> Exercise directions
Please copy the lines below exactly, from the first one through the line showing "codecs for the".

** Extracted material follows **

(* ===== verification/Codec.v ===== *)
(** * Codec: the SCALE encoding library as an interface

    The chain encodes everything it hashes, stores or sends with the
    [parity-scale-codec] crate.  The crate is an interface here: [Scale] has its
    codecs for the primitive types and for the containers, [ScaleLaws] what its
    documentation promises, that decoding reads back what encoding wrote and
    leaves the rest of the input, and that what is decoded has its type.  The derived codecs of the chain's types are
    written out from these in the components ([derive(Encode, Decode)] writes
    the fields in order, an enum its variant's index first), and so are the
    codecs the source writes by hand.  A decoding error is [None]; its message is
    not modelled.  [scale_ref] is a concrete instance, used by the witnesses. *)

From stdpp Require Import base tactics option list gmap.
From Stdlib Require Import ZArith Lia.
From S2P Require Import Prelude Text.

(** ** Codecs *)

(** A decoder takes the input that remains and returns what it leaves. *)
Abbreviation decoder A := (list byte → option (A * list byte)).

Record codec (A : Type) := Codec {
  enc : A → list byte;
  dec : decoder A;
}.
Arguments Codec {A} _ _.
Arguments enc {A} _ _.
Arguments dec {A} _ _.

Definition codec_ok {A} (wf : A → Prop) (c : codec A) : Prop :=
  ∀ a rest, wf a → dec c (enc c a ++ rest) = Some (a, rest).

(** What the decoder returns is in the range of its type. *)
Definition codec_typed {A} (wf : A → Prop) (c : codec A) : Prop :=
  ∀ i a rest, dec c i = Some (a, rest) → wf a.

Definition dret {A} (a : A) : decoder A := λ i, Some (a, i).
Definition dfail {A} : decoder A := λ _, None.
Definition dbind {A B} (d : decoder A) (k : A → decoder B) : decoder B :=
  λ i, match d i with Some (a, i') => k a i' | None => None end.
(** [Input::remaining_len] of a slice. *)
Definition remaining_len : decoder Z := λ i, Some (Z.of_nat (length i), i).
Notation "x ⇐ d ; k" := (dbind d (fun x => k))
  (at level 20, d at level 100, k at level 200, only parsing) : run_scope.

(** [Decode::decode(&mut bytes)]: what follows the value is ignored. *)
Definition decode {A} (c : codec A) (bytes : list byte) : option A :=
  fst <$> dec c bytes.

Lemma dbind_ok {A B} (wf : A → Prop) (c : codec A) (k : A → decoder B) a rest :
  codec_ok wf c → wf a → dbind (dec c) k (enc c a ++ rest) = k a rest.
Proof. intros Hc Ha. unfold dbind. by rewrite Hc. Qed.

Lemma decode_ok {A} (wf : A → Prop) (c : codec A) a :
  codec_ok wf c → wf a → decode c (enc c a) = Some a.
Proof.
  intros Hc Ha. unfold decode. rewrite <- (app_nil_r (enc c a)). by rewrite Hc.
Qed.

Lemma codec_ok_inj {A} (wf : A → Prop) (c : codec A) a b s t :
  codec_ok wf c → wf a → wf b → enc c a ++ s = enc c b ++ t → a = b ∧ s = t.
Proof.
  intros Hc Ha Hb E. pose proof (Hc a s Ha) as Ea. rewrite E, (Hc b t Hb) in Ea.
  by simplify_eq.
Qed.

(** A decoder with a limit on its input may refuse what was encoded, but it never
    returns anything else. *)
Definition codec_sound {A} (wf : A → Prop) (c : codec A) : Prop :=
  ∀ a rest b rest', wf a → dec c (enc c a ++ rest) = Some (b, rest') → b = a ∧ rest' = rest.

Lemma codec_ok_sound {A} (wf : A → Prop) (c : codec A) : codec_ok wf c → codec_sound wf c.
Proof. intros Hc a rest b rest' Ha Hd. rewrite Hc in Hd by done. by simplify_eq. Qed.

Lemma dbind_sound {A B} (wf : A → Prop) (c : codec A) (k : A → decoder B) a rest res :
  codec_sound wf c → wf a → dbind (dec c) k (enc c a ++ rest) = Some res → k a rest = Some res.
Proof.
  intros Hc Ha. unfold dbind. destruct (dec c (enc c a ++ rest)) as [[b rest']|] eqn:E; [|done].
  by destruct (Hc _ _ _ _ Ha E) as [-> ->].
Qed.

Lemma decode_sound {A} (wf : A → Prop) (c : codec A) a b rest :
  codec_sound wf c → wf a → decode c (enc c a ++ rest) = Some b → b = a.
Proof.
  intros Hc Ha. unfold decode. destruct (dec c (enc c a ++ rest)) as [[b' rest']|] eqn:E; [|done].
  intros [= <-]. by destruct (Hc _ _ _ _ Ha E).
Qed.

(** A type with the encoding of another one. *)
Definition codec_iso {A B} (f : A → B) (g : B → A) (c : codec A) : codec B :=
  Codec (λ b, enc c (g b)) (a ⇐ dec c; dret (f a)).

Lemma codec_iso_ok {A B} (wf : A → Prop) (f : A → B) (g : B → A) c :
  codec_ok wf c → (∀ b, f (g b) = b) → codec_ok (λ b, wf (g b)) (codec_iso f g c).
Proof.
  intros Hc Hfg b rest Hb. simpl. rewrite (dbind_ok wf) by done. by rewrite Hfg.
Qed.

(** Two values one after the other: a struct or a tuple of two fields. *)
Definition codec_pair {A B} (ca : codec A) (cb : codec B) : codec (A * B) :=
  Codec (λ p, enc ca p.1 ++ enc cb p.2) (a ⇐ dec ca; b ⇐ dec cb; dret (a, b)).

Lemma codec_pair_ok {A B} (wa : A → Prop) (wb : B → Prop) ca cb :
  codec_ok wa ca → codec_ok wb cb →
  codec_ok (λ p, wa p.1 ∧ wb p.2) (codec_pair ca cb).
Proof.
  intros Ha Hb [a b] rest [? ?]. simpl. rewrite <- app_assoc.
  rewrite (dbind_ok wa) by done. by rewrite (dbind_ok wb).
Qed.

(** The byte read by [Input::read_byte]. *)
Definition read_byte : decoder byte :=
  λ i, match i with b :: i' => Some (b, i') | [] => None end.

Lemma dbind_read_byte {B} (k : byte → decoder B) b rest : dbind read_byte k (b :: rest) = k b rest.
Proof. done. Qed.

(** ** The interface *)

Class Scale := {
  u8_codec : codec Z;
  u16_codec : codec Z;
  u32_codec : codec Z;
  u64_codec : codec Z;
  i64_codec : codec Z;
  (** [\[u8; n\]] *)
  array_codec : nat → codec (list byte);
  vec_codec {A} : codec A → codec (list A);
  option_codec {A} : codec A → codec (option A);
}.

(** The length of a [Vec] is written as a compact [u32]. *)
Definition vec_ok {A} (wf : A → Prop) (l : list A) : Prop :=
  Z.of_nat (length l) ≤ U32_MAX ∧ Forall wf l.
Definition option_ok {A} (wf : A → Prop) (o : option A) : Prop :=
  match o with Some a => wf a | None => True end.
Definition array_ok (n : nat) (bs : list byte) : Prop := length bs = n.
Definition any_byte (b : byte) : Prop := True.

Class ScaleLaws `{Scale} : Prop := {
  u8_codec_ok : codec_ok is_u8 u8_codec;
  u16_codec_ok : codec_ok is_u16 u16_codec;
  u32_codec_ok : codec_ok is_u32 u32_codec;
  u64_codec_ok : codec_ok is_u64 u64_codec;
  i64_codec_ok : codec_ok is_i64 i64_codec;
  array_codec_ok n : codec_ok (array_ok n) (array_codec n);
  vec_codec_ok {A} (wf : A → Prop) c : codec_ok wf c → codec_ok (vec_ok wf) (vec_codec c);
  option_codec_ok {A} (wf : A → Prop) c :
    codec_ok wf c → codec_ok (option_ok wf) (option_codec c);
  (** An option is one byte, zero or one, before the value. *)
  option_codec_enc {A} (c : codec A) o :
    enc (option_codec c) o = match o with None => [Byte.x00] | Some a => Byte.x01 :: enc c a end;
  (** An array is written as it is. *)
  array_codec_enc n bs : array_ok n bs → enc (array_codec n) bs = bs;
  u8_codec_typed : codec_typed is_u8 u8_codec;
  u16_codec_typed : codec_typed is_u16 u16_codec;
  u32_codec_typed : codec_typed is_u32 u32_codec;
  u64_codec_typed : codec_typed is_u64 u64_codec;
  i64_codec_typed : codec_typed is_i64 i64_codec;
  array_codec_typed n : codec_typed (array_ok n) (array_codec n);
  vec_codec_typed {A} (wf : A → Prop) c : codec_typed wf c → codec_typed (vec_ok wf) (vec_codec c);
  option_codec_typed {A} (wf : A → Prop) c :
    codec_typed wf c → codec_typed (option_ok wf) (option_codec c);
}.

Create HintDb codec discriminated.
#[export] Hint Resolve u8_codec_ok u16_codec_ok u32_codec_ok u64_codec_ok i64_codec_ok
  array_codec_ok vec_codec_ok option_codec_ok codec_pair_ok : codec.

Section derived.
Context `{Scale}.

(** A byte, [Vec<u8>] and [String], whose decoder rejects what is not UTF-8. *)
Definition byte_codec : codec byte := codec_iso byte_of_Z byte_to_Z u8_codec.
Definition bytes_codec : codec (list byte) := vec_codec byte_codec.
Definition string_codec : codec str :=
  Codec (enc bytes_codec)
    (bs ⇐ dec bytes_codec; if utf8_valid bs then dret bs else dfail).
Definition bool_codec : codec bool :=
  Codec (λ b, [if b : bool then Byte.x01 else Byte.x00])
    (b ⇐ read_byte;
     if decide (b = Byte.x00) then dret false
     else if decide (b = Byte.x01) then dret true else dfail).

Definition string_ok (s : str) : Prop :=
  vec_ok any_byte s ∧ utf8_valid s = true.

Lemma byte_codec_ok `{!ScaleLaws} : codec_ok any_byte byte_codec.
Proof.
  intros b rest _.
  apply (codec_iso_ok is_u8); eauto using u8_codec_ok, byte_of_to_Z with ints.
Qed.

Lemma bytes_codec_ok `{!ScaleLaws} : codec_ok (vec_ok any_byte) bytes_codec.
Proof. apply vec_codec_ok, byte_codec_ok. Qed.

Lemma string_codec_ok `{!ScaleLaws} : codec_ok string_ok string_codec.
Proof.
  intros s rest [Hs Hv]. simpl. rewrite (dbind_ok (vec_ok any_byte)) by eauto using bytes_codec_ok.
  by rewrite Hv.
Qed.

Lemma bool_codec_ok : codec_ok (λ _, True) bool_codec.
Proof. by intros [] rest _. Qed.
End derived.
#[export] Hint Resolve byte_codec_ok bytes_codec_ok string_codec_ok bool_codec_ok : codec.

(** A [BTreeMap] is encoded as the vector of its entries in order; decoding collects
    them, so that a later entry of a key replaces an earlier one. *)
Definition btree_codec {K V} `{Scale} `{Countable K} `{OrdKey K} (ck : codec K) (cv : codec V) :
  codec (gmap K V) :=
  Codec (λ m, enc (vec_codec (codec_pair ck cv)) (btree_iter m))
    (l ⇐ dec (vec_codec (codec_pair ck cv)); dret (list_to_map (reverse l))).

Definition btree_ok {K V} `{Countable K} (wk : K → Prop) (wv : V → Prop) (m : gmap K V) : Prop :=
  Z.of_nat (size m) ≤ U32_MAX ∧ map_Forall (λ k v, wk k ∧ wv v) m.

Lemma btree_codec_ok {K V} `{ScaleLaws} `{Countable K} `{OrdKey K} (wk : K → Prop) (wv : V → Prop)
    (ck : codec K) (cv : codec V) :
  codec_ok wk ck → codec_ok wv cv → codec_ok (btree_ok wk wv) (btree_codec ck cv).
Proof.
  intros Hk Hv m rest [Hs Hm]. unfold btree_codec. cbn [enc dec].
  rewrite (dbind_ok (vec_ok (λ p, wk p.1 ∧ wv p.2))).
  - unfold dret. do 2 f_equal. apply map_eq. intros k.
    destruct (m !! k) as [v|] eqn:E.
    + apply elem_of_list_to_map_1; [|rewrite reverse_Permutation; by apply elem_of_btree_iter].
      rewrite fmap_reverse, reverse_Permutation. apply NoDup_btree_iter.
    + apply not_elem_of_list_to_map_1. rewrite fmap_reverse, reverse_Permutation.
      intros ([k' v] & -> & Hin%elem_of_btree_iter)%list_elem_of_fmap. simpl in E. congruence.
  - by apply vec_codec_ok, codec_pair_ok.
  - split; [by rewrite length_btree_iter|]. apply Forall_forall.
    intros [k v] Hin%elem_of_btree_iter. by apply (Hm k v).
Qed.
#[export] Hint Resolve btree_codec_ok : codec.

Lemma vec_ok_any (l : list byte) : Z.of_nat (length l) ≤ U32_MAX → vec_ok any_byte l.
Proof. intros. split; [done|]. by apply Forall_true. Qed.

(** Step through a decoder applied to what the matching encoder wrote. *)
Ltac dec_step :=
  match goal with
  | |- context [dbind (dec ?c) ?k (enc ?c ?a ++ ?rest)] =>
      erewrite (dbind_ok _ c k a rest) by (first [solve [eauto with codec] | solve [done]])
  end.

(** The same where the decoder is only known to be sound. *)
Ltac dec_sound_step H :=
  match type of H with
  | dbind (dec ?c) ?k (enc ?c ?a ++ ?rest) = Some ?res =>
      eapply (dbind_sound _ c k a rest res) in H;
        [|solve [eauto using codec_ok_sound with codec]|done]
  end.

** End of Extracted material **

> Response
(* ===== verification/Codec.v ===== *)
(** * Codec: the SCALE encoding library as an interface

    The chain encodes everything it hashes, stores or sends with the
    [parity-scale-codec] crate.  The crate is an interface here: [Scale] has its
    codecs for the primitive types and for the containers, [ScaleLaws] what its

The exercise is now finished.